==== Record set ====

(* ===== verification/Web.v ===== *)
(** The request runtime of the API server (apps/api/src/server.ts) and the
    logic its handlers are reasoned with.

    A handler is a computation over the database, the job queue and the log of
    calls to other services.  It may throw an error with a status code; what it
    wrote before stays written.  Environment variables, the clock, generated
    ids and random bytes, and the answers of other services are the operations
    of the class [Runtime]. *)

From S2P Require Import Prelude Text Json Queue Sql.
Local Open Scope string_scope.
Local Open Scope Z_scope.

Inductive ApiCall :=
| Fetch (method url : string) (body : option json)
| BuildInvokeXdr (source contract method : string) (params : list json)     (** @shade/stellar-actions *)
| BuildUnsignedTx (from contract method : string) (params : list json).     (** @shade/arc-actions *)

Class Runtime := {
  process_env : list (string * string);
  uuid : nat -> string;                    (** the ids and random tokens, in the order they are drawn *)
  now : Z;                                 (** milliseconds *)
  iso_now : string;                        (** [new Date().toISOString()] *)
  answer : ApiCall -> result (Z * json)    (** status code and parsed body *)
}.

Record Request := {
  authorization : option string;
  cookie : option string;
  idempotency_header : option string;
  req_body : json }.

Record World := { w_db : Tables; w_jobs : JobDb; w_calls : list ApiCall; w_next : nat }.

Inductive outcome (A : Type) := Done (a : A) | Fail (code : Z) (msg : string).
Arguments Done {A} a.
Arguments Fail {A} code msg.

Definition M (A : Type) : Type := World -> World * outcome A.
Definition ret {A} (a : A) : M A := fun w => (w, Done a).
Definition fail {A} (code : Z) (msg : string) : M A := fun w => (w, Fail code msg).
Definition bindM {A B} (c : M A) (k : A -> M B) : M B :=
  fun w => match c w with (w, Done a) => k a w | (w, Fail n e) => (w, Fail n e) end.
(** [try { c } catch (e) { d }] *)
Definition catch {A} (c : M A) (d : string -> M A) : M A :=
  fun w => match c w with (w, Done a) => (w, Done a) | (w, Fail _ e) => d e w end.

Notation "'do!' x ':=' c 'in' k" := (bindM c (fun x => k))
  (at level 10, x pattern, c at level 100, k at level 200) : shade_scope.
Notation "'fail_if' b 'with' n , m 'in' k" := (if b then fail n m else k)
  (at level 10, b at level 100, n at level 99, m at level 100, k at level 200) : shade_scope.

(** An error without a status code is answered with 500. *)
Definition lift {A} (r : result A) : M A := match r with Ok a => ret a | Err e => fail 500 e end.
Definition with_code {A} (code : Z) (r : result A) : M A := match r with Ok a => ret a | Err e => fail code e end.

(** A reply: status code and body. *)
Definition reply : Type := Z * json.
Definition ok (body : list (string * json)) : M reply := ret (200, JObj body).
Definition answer_error (code : Z) (msg : string) : M reply := ret (code, JObj [("error", JStr msg)]).

(** [app.setErrorHandler] *)
Definition serve (h : M reply) (w : World) : World * reply :=
  match h w with
  | (w, Done r) => (w, r)
  | (w, Fail code msg) => (w, (code, JObj [("error", JStr msg)]))
  end.

Section Effects.
Context {RT : Runtime}.

Definition draw : M string :=
  fun w => ({| w_db := w_db w; w_jobs := w_jobs w; w_calls := w_calls w; w_next := S (w_next w) |}, Done (uuid (w_next w))).

(** A statement that returns rows or a count; its generated ids are drawn first. *)
Definition statement {A} (f : string -> Z -> Tables -> Tables * result A) : M A :=
  do! id := draw in
  fun w => match f id now (w_db w) with
           | (db, Ok a) => ({| w_db := db; w_jobs := w_jobs w; w_calls := w_calls w; w_next := w_next w |}, Done a)
           | (db, Err e) => ({| w_db := db; w_jobs := w_jobs w; w_calls := w_calls w; w_next := w_next w |}, Fail 500 e)
           end.

Definition sql_insert (t : string) (r : row) (oc : on_conflict) : M (option row) := statement (insert t r oc).
Definition sql_update (t : string) (cond : row -> bool) (sets : Z -> row) : M nat :=
  statement (fun _ n => update t cond (sets n)).
Definition sql_delete (t : string) (cond : row -> bool) : M nat :=
  statement (fun _ _ db => let '(db', n) := delete t cond db in (db', Ok n)).
Definition sql_select (t : string) (cond : row -> bool) : M (list row) := fun w => (w, Done (select t cond (w_db w))).

Definition enqueue_job (q : QueueName) (jobType : string) (payload : json) (key : option string) : M ServiceJob :=
  do! id := draw in
  fun w => match enqueue q jobType payload key id now (w_jobs w) with
           | (js, Ok j) => ({| w_db := w_db w; w_jobs := js; w_calls := w_calls w; w_next := w_next w |}, Done j)
           | (js, Err e) => ({| w_db := w_db w; w_jobs := js; w_calls := w_calls w; w_next := w_next w |}, Fail 500 e)
           end.

Definition call (c : ApiCall) : M (Z * json) :=
  fun w => ({| w_db := w_db w; w_jobs := w_jobs w; w_calls := (w_calls w ++ [c])%list; w_next := w_next w |},
            match answer c with Ok r => Done r | Err e => Fail 500 e end).

(** [process.env.K]; [None] is undefined. *)
Definition env_var (k : string) : option string := jget k process_env.
(** [process.env.K ?? d] and [process.env.K || d] *)
Definition env_default (k d : string) : string := default d (env_var k).
Definition env_or (k d : string) : string :=
  match env_var k with Some v => if bool_decide (v = "") then d else v | None => d end.
Definition env_set (k : string) : bool := negb (bool_decide (env_or k "" = "")).
Definition env_is (k v : string) : bool := bool_decide (env_var k = Some v).

Fixpoint for_each {A} (f : A -> M unit) (l : list A) : M unit :=
  match l with [] => ret tt | a :: l => do! _ := f a in for_each f l end.

End Effects.

(** [resp.ok] *)
Definition resp_ok (r : Z * json) : bool := (200 <=? r.1) && (r.1 <? 300).

(** [first row ?? null] *)
Definition first_row {A} (l : list A) : option A := head l.
Definition row_json (o : option row) : json := match o with Some r => JObj r | None => JNull end.
Definition rows_json (l : list row) : json := JArr (map JObj l).
(** A value that is missing when it is [undefined]. *)
Definition opt (o : option json) : json := default JNull o.
Definition opt_str (o : option string) : json := match o with Some s => JStr s | None => JNull end.
(** [body.k] of a parsed body, [undefined] as [JNull]. *)
Definition field (k : string) (v : json) : json := default JNull (prop k v).
(** [String(body.k)] where the parsed field is text. *)
Definition text (k : string) (v : json) : string := match prop k v with Some x => to_primitive x | None => "undefined" end.
Definition text_opt (k : string) (v : json) : option string := match prop k v with Some (JStr s) => Some s | _ => None end.
(** [{ ...v }] *)
Definition spread (v : json) : list (string * json) := match v with JObj l => l | _ => [] end.
(** [{ ...a, ...b }]: later entries overwrite. *)
Definition merge (a b : list (string * json)) : list (string * json) := fold_left (fun m kv => jset kv.1 kv.2 m) b a.

(** ** A program logic for handlers *)

(** From a state with [P], [m] ends normally in [Q] or throws in [E]. *)
Definition hoare {A} (P : World -> Prop) (m : M A) (Q : A -> World -> Prop) (E : World -> Prop) : Prop :=
  forall w, P w -> match m w with (w', Done a) => Q a w' | (w', Fail _ _) => E w' end.

Definition keeps {A} (I : World -> Prop) (m : M A) : Prop := hoare I m (fun _ => I) I.

Section Rules.
Context {RT : Runtime}.

Lemma bindM_Done {A B} (c : M A) (k : A -> M B) w w' b :
  bindM c k w = (w', Done b) <-> exists w1 a, c w = (w1, Done a) /\ k a w1 = (w', Done b).
Proof.
  unfold bindM. destruct (c w) as [w1 [a|n e]]; split.
  - intros H. by exists w1, a. - by intros (? & ? & [= <- <-] & ?). - done. - by intros (? & ? & ? & _).
Qed.

Lemma hoare_ret {A} P (a : A) Q E : (forall w, P w -> Q a w) -> hoare P (ret a) Q E.
Proof. intros H w Hw. by apply H. Qed.
Lemma hoare_fail {A} P n e Q (E : World -> Prop) : (forall w, P w -> E w) -> hoare P (@fail A n e) Q E.
Proof. intros H w Hw. by apply H. Qed.
Lemma hoare_bind {A B} P (c : M A) (k : A -> M B) R Q E :
  hoare P c R E -> (forall a, hoare (R a) (k a) Q E) -> hoare P (bindM c k) Q E.
Proof. intros Hc Hk w Hw. specialize (Hc w Hw). unfold bindM. destruct (c w) as [w1 [a|n e]]; [|done]. by apply Hk. Qed.
Lemma hoare_weaken {A} P P' (m : M A) (Q Q' : A -> World -> Prop) (E E' : World -> Prop) :
  hoare P' m Q' E' -> (forall w, P w -> P' w) -> (forall a w, Q' a w -> Q a w) -> (forall w, E' w -> E w) -> hoare P m Q E.
Proof. intros H HP HQ HE w Hw. specialize (H w (HP w Hw)). destruct (m w) as [w' [a|n e]]; auto. Qed.

Lemma keeps_bind {A B} I (c : M A) (k : A -> M B) : keeps I c -> (forall a, keeps I (k a)) -> keeps I (bindM c k).
Proof. intros. by eapply hoare_bind. Qed.
Lemma keeps_ret {A} I (a : A) : keeps I (ret a).
Proof. by apply hoare_ret. Qed.
Lemma keeps_fail {A} I n e : keeps I (@fail A n e).
Proof. by apply hoare_fail. Qed.
Lemma keeps_lift {A} I (r : result A) : keeps I (lift r).
Proof. destruct r; [apply keeps_ret|apply keeps_fail]. Qed.
Lemma keeps_with_code {A} I n (r : result A) : keeps I (with_code n r).
Proof. destruct r; [apply keeps_ret|apply keeps_fail]. Qed.
Lemma keeps_catch {A} I (c : M A) d : keeps I c -> (forall e, keeps I (d e)) -> keeps I (catch c d).
Proof. intros Hc Hd w Hw. specialize (Hc w Hw). unfold catch. destruct (c w) as [w1 [a|n e]]; [done|]. by apply Hd. Qed.
Lemma keeps_for_each {A} I (f : A -> M unit) l : (forall a, keeps I (f a)) -> keeps I (for_each f l).
Proof. intros Hf. induction l as [|a l IH]; [apply keeps_ret|]. by apply keeps_bind. Qed.
Lemma keeps_select I t cond : keeps I (sql_select t cond).
Proof. by intros w Hw. Qed.

(** Invariants of the database alone are kept by everything but statements. *)
Definition on_db (I : Tables -> Prop) : World -> Prop := fun w => I (w_db w).

Lemma keeps_draw I : keeps (on_db I) draw.
Proof. by intros w Hw. Qed.
Lemma keeps_call I c : keeps (on_db I) (call c).
Proof. intros w Hw. unfold call. by destruct (answer c). Qed.
Lemma keeps_enqueue I q t p k : keeps (on_db I) (enqueue_job q t p k).
Proof.
  apply keeps_bind; [apply keeps_draw|]. intros id w Hw. cbn. by destruct (enqueue _ _ _ _ _ _ _) as [js [j|e]].
Qed.
Lemma keeps_statement {A} (I : Tables -> Prop) (f : string -> Z -> Tables -> Tables * result A) :
  (forall id db, I db -> I (f id now db).1) -> keeps (on_db I) (statement f).
Proof.
  intros Hf. apply keeps_bind; [apply keeps_draw|]. intros id w Hw. specialize (Hf id _ Hw).
  by destruct (f id now (w_db w)) as [db [a|e]].
Qed.

(** Invariants of the queue alone are kept by everything but [enqueue_job]. *)
Definition on_jobs (I : JobDb -> Prop) : World -> Prop := fun w => I (w_jobs w).
Lemma keeps_statement_jobs {A} I (f : string -> Z -> Tables -> Tables * result A) : keeps (on_jobs I) (statement f).
Proof.
  intros w Hw. unfold statement, bindM. cbn. by destruct (f _ _ _) as [db [a|e]].
Qed.
Lemma keeps_call_jobs I c : keeps (on_jobs I) (call c).
Proof. intros w Hw. unfold call. by destruct (answer c). Qed.

(** The rows of a table a computation does not write. *)
Lemma insert_keeps (t : string) r oc (t' : string) (Q : list row -> Prop) :
  t <> t' -> keeps (on_db (fun db => Q (rows_of t' db))) (sql_insert t r oc).
Proof. intros Ht. apply keeps_statement. intros id db H. by rewrite insert_frame. Qed.
Lemma update_keeps (t : string) cond sets (t' : string) (Q : list row -> Prop) :
  t <> t' -> keeps (on_db (fun db => Q (rows_of t' db))) (sql_update t cond sets).
Proof. intros Ht. apply keeps_statement. intros id db H. by rewrite update_frame. Qed.
Lemma delete_keeps (t : string) cond (t' : string) (Q : list row -> Prop) :
  t <> t' -> keeps (on_db (fun db => Q (rows_of t' db))) (sql_delete t cond).
Proof. intros Ht. apply keeps_statement. intros id db H. cbn. by rewrite rows_of_jset_ne. Qed.

End Rules.

Create HintDb handlers.
#[export] Hint Resolve keeps_bind keeps_ret keeps_fail keeps_lift keeps_with_code keeps_catch keeps_for_each keeps_select keeps_draw
  keeps_call keeps_enqueue : handlers.
#[export] Hint Resolve insert_keeps update_keeps delete_keeps : handlers.

(** Split a handler at its binds and branches, close the pieces with the rules. *)
Ltac keeps_tac :=
  repeat first
    [ progress intros
    | apply keeps_bind | apply keeps_ret | apply keeps_fail | apply keeps_lift | apply keeps_with_code | apply keeps_catch
    | apply keeps_for_each | apply keeps_select | apply keeps_draw | apply keeps_call | apply keeps_enqueue
    | (apply insert_keeps; discriminate) | (apply update_keeps; discriminate) | (apply delete_keeps; discriminate)
    | case_match ].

====

▶ **Task**:
Word for word, restate the listing above from its first line to the line with "process_env : list (string * string);", keeping both.

▶ **Result**:
(* ===== verification/Web.v ===== *)
(** The request runtime of the API server (apps/api/src/server.ts) and the
    logic its handlers are reasoned with.

    A handler is a computation over the database, the job queue and the log of
    calls to other services.  It may throw an error with a status code; what it
    wrote before stays written.  Environment variables, the clock, generated
    ids and random bytes, and the answers of other services are the operations
    of the class [Runtime]. *)

From S2P Require Import Prelude Text Json Queue Sql.
Local Open Scope string_scope.
Local Open Scope Z_scope.

Inductive ApiCall :=
| Fetch (method url : string) (body : option json)
| BuildInvokeXdr (source contract method : string) (params : list json)     (** @shade/stellar-actions *)
| BuildUnsignedTx (from contract method : string) (params : list json).     (** @shade/arc-actions *)

Class Runtime := {
  process_env : list (string * string);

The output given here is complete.